(Stored data entries)
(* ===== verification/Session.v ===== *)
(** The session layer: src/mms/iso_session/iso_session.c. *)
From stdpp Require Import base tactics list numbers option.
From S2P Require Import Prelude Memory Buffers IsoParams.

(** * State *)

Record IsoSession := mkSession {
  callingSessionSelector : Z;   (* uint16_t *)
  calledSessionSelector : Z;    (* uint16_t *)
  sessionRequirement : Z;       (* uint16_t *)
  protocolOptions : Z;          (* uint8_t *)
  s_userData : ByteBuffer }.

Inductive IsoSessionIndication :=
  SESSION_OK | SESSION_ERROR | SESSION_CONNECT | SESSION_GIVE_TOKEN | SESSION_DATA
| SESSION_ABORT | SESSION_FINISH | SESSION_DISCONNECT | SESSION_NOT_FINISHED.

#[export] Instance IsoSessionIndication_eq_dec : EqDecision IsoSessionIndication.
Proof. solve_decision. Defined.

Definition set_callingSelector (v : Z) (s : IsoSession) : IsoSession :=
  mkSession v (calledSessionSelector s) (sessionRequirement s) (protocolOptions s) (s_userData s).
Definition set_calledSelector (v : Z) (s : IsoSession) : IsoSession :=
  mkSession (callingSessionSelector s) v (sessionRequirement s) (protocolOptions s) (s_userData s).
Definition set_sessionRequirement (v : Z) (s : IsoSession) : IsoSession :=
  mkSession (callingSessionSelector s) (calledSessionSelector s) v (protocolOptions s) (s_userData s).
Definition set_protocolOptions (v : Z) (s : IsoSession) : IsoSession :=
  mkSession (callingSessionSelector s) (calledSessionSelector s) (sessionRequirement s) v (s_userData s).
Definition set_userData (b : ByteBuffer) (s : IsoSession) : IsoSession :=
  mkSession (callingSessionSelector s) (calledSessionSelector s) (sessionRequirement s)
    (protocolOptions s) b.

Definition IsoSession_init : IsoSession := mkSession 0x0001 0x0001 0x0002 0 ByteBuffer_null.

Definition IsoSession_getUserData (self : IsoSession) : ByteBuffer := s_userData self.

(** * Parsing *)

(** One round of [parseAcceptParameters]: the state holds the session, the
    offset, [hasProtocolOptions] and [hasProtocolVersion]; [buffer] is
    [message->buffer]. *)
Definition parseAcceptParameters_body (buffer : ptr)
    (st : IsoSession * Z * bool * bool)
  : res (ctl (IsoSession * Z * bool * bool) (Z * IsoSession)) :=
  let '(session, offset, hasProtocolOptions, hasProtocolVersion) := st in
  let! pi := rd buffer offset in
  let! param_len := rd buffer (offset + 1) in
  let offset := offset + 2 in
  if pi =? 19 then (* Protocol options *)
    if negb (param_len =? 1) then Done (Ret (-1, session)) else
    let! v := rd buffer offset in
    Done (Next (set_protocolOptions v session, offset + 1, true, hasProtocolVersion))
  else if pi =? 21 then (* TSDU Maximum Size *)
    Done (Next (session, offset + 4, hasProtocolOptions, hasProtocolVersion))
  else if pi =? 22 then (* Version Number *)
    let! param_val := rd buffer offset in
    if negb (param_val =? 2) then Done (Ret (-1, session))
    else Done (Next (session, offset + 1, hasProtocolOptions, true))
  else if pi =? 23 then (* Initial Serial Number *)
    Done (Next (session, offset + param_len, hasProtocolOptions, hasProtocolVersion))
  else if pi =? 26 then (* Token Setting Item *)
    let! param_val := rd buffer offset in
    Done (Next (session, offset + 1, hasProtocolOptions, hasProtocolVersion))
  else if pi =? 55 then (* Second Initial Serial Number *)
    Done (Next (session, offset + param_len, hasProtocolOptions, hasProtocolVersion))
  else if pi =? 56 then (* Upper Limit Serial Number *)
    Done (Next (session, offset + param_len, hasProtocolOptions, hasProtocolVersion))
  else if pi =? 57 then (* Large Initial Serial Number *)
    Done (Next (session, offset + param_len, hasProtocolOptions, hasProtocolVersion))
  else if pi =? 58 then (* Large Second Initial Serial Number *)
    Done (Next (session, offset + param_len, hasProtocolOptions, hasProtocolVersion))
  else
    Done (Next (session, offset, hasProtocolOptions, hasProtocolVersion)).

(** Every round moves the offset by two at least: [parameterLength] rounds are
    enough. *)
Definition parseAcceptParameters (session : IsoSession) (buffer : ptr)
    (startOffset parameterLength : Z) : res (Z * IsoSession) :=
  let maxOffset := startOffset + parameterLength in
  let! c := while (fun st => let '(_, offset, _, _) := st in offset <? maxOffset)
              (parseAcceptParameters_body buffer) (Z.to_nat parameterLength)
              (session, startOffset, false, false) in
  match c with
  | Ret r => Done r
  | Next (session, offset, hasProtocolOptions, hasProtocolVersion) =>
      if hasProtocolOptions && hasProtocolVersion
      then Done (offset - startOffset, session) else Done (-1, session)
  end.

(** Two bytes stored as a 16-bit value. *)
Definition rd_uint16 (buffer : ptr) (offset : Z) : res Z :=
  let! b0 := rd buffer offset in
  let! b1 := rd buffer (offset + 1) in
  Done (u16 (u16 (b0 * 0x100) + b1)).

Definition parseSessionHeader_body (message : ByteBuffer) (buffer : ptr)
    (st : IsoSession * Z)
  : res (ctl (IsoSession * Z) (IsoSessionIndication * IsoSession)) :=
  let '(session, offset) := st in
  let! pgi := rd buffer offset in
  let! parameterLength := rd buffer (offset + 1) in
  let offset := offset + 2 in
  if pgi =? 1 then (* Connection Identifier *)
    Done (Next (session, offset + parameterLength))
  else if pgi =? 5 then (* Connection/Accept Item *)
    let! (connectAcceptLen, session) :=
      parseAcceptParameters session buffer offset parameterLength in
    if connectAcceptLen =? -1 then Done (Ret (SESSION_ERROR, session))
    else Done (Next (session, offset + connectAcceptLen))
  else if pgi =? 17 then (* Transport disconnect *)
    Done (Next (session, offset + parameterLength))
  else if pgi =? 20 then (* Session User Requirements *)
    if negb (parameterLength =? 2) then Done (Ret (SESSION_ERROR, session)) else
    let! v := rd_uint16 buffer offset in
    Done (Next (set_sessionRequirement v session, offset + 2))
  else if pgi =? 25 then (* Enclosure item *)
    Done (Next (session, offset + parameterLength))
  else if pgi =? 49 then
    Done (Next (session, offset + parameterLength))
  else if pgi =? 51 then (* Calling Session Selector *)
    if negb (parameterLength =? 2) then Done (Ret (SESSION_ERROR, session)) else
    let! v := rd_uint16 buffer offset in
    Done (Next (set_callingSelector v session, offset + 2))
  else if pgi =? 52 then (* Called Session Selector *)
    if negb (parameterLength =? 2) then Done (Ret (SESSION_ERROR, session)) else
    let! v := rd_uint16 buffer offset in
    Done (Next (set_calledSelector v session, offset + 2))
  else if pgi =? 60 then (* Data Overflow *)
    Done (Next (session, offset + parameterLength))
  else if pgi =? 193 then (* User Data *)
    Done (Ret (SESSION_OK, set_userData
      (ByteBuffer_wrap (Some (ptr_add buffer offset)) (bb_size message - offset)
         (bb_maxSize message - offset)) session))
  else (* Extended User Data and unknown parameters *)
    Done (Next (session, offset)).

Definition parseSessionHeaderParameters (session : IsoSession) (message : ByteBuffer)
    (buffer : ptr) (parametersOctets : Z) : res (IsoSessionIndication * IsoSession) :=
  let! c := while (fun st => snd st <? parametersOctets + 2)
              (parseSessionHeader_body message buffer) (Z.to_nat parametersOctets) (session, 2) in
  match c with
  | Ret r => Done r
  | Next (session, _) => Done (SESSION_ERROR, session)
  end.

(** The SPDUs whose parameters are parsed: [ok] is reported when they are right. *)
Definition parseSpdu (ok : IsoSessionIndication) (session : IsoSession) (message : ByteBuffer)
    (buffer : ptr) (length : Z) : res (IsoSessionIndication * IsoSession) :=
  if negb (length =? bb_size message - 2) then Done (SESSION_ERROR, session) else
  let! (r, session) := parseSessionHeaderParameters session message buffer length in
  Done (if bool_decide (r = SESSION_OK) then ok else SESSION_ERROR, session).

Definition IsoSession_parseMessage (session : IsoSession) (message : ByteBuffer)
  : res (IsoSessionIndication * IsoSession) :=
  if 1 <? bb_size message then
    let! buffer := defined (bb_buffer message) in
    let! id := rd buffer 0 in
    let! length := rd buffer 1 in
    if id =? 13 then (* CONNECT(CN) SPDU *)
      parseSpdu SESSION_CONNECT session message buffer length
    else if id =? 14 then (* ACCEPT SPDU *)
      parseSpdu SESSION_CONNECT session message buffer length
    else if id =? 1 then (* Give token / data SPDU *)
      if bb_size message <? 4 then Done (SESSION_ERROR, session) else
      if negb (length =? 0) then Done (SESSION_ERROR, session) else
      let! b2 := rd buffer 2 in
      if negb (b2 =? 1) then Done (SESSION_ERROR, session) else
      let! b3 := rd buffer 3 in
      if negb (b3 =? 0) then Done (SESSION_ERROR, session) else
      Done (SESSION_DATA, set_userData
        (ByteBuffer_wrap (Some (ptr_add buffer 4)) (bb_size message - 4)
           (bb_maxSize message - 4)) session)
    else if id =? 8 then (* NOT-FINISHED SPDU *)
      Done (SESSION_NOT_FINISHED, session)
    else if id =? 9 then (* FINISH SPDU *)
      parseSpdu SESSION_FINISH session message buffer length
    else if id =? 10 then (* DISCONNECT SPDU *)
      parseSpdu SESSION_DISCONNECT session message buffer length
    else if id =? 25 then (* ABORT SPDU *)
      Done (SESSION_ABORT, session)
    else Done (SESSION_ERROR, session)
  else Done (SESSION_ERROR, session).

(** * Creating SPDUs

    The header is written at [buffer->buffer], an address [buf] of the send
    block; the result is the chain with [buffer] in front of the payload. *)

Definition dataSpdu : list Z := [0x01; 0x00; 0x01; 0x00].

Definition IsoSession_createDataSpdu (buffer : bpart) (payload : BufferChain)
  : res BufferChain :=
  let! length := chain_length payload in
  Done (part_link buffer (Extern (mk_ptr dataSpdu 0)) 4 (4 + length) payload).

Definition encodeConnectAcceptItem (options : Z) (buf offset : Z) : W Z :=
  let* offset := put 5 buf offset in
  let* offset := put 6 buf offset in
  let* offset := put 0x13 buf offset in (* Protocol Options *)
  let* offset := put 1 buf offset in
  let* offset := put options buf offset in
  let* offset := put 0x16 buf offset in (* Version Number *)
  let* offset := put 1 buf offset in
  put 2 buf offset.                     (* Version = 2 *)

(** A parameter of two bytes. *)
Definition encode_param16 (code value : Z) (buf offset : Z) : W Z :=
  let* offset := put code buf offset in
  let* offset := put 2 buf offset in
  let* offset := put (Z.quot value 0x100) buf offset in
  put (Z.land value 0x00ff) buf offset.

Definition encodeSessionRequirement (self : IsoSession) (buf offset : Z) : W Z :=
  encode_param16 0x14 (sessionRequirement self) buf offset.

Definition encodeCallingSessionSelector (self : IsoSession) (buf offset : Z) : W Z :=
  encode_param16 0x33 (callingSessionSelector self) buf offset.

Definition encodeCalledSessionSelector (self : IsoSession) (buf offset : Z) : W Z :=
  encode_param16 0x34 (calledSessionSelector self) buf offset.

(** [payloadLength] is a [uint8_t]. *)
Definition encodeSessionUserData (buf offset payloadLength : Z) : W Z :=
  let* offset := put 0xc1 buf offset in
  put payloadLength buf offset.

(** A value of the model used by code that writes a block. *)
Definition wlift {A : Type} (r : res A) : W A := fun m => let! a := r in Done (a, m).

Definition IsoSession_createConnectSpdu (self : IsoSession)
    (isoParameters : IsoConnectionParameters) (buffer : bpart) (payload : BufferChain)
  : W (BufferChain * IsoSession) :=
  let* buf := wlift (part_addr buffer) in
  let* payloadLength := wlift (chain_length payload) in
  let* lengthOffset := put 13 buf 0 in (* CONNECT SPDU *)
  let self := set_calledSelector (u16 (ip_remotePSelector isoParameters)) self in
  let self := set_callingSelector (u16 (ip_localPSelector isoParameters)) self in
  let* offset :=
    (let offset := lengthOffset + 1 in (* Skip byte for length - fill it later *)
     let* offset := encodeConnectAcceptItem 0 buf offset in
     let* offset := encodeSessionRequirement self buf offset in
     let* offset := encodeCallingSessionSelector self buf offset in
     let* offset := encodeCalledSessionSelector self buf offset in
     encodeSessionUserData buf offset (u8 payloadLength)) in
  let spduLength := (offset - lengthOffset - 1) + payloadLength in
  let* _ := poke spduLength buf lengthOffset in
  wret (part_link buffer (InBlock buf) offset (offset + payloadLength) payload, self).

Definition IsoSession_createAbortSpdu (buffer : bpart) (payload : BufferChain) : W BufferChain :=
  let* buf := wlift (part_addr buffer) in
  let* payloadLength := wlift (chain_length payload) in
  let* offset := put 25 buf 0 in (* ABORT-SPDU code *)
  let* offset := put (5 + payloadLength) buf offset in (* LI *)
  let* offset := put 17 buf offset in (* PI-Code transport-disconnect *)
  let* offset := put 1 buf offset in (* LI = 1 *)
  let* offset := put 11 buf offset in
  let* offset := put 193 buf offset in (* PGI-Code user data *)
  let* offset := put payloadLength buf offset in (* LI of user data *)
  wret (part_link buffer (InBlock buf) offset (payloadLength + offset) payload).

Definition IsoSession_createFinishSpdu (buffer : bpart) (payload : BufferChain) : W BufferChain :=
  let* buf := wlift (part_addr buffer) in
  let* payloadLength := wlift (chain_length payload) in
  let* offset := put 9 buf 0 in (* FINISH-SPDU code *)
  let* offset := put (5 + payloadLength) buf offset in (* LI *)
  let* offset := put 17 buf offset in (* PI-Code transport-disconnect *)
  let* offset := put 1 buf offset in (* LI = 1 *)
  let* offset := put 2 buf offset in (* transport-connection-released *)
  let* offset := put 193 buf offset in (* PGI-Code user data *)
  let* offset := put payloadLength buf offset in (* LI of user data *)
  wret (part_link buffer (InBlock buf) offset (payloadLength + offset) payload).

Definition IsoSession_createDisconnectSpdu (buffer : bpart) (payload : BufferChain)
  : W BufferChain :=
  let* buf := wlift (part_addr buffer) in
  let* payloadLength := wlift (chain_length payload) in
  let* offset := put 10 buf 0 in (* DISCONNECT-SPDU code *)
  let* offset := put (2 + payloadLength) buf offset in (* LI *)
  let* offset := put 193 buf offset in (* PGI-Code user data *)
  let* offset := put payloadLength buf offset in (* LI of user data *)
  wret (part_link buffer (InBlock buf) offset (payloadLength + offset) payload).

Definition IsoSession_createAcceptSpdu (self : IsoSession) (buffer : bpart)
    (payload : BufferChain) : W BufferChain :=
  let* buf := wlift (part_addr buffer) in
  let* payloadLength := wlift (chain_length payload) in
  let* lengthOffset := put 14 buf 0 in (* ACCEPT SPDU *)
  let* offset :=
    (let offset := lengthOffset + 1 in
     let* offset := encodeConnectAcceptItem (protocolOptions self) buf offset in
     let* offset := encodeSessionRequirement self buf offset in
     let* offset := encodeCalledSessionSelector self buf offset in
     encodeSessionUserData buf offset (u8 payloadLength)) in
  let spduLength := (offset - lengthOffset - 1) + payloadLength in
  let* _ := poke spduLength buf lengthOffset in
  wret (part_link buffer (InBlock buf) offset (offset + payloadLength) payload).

**PROBLEM DESCRIPTION**
Among the entries above, the lines between the ones containing "Done (if bool_decide" and "let! buffer := defined", inclusive, are to be transcribed exactly. No other line is to be given.

**ANSWER BOX**
  Done (if bool_decide (r = SESSION_OK) then ok else SESSION_ERROR, session).

Definition IsoSession_parseMessage (session : IsoSession) (message : ByteBuffer)
  : res (IsoSessionIndication * IsoSession) :=
  if 1 <? bb_size message then
    let! buffer := defined (bb_buffer message) in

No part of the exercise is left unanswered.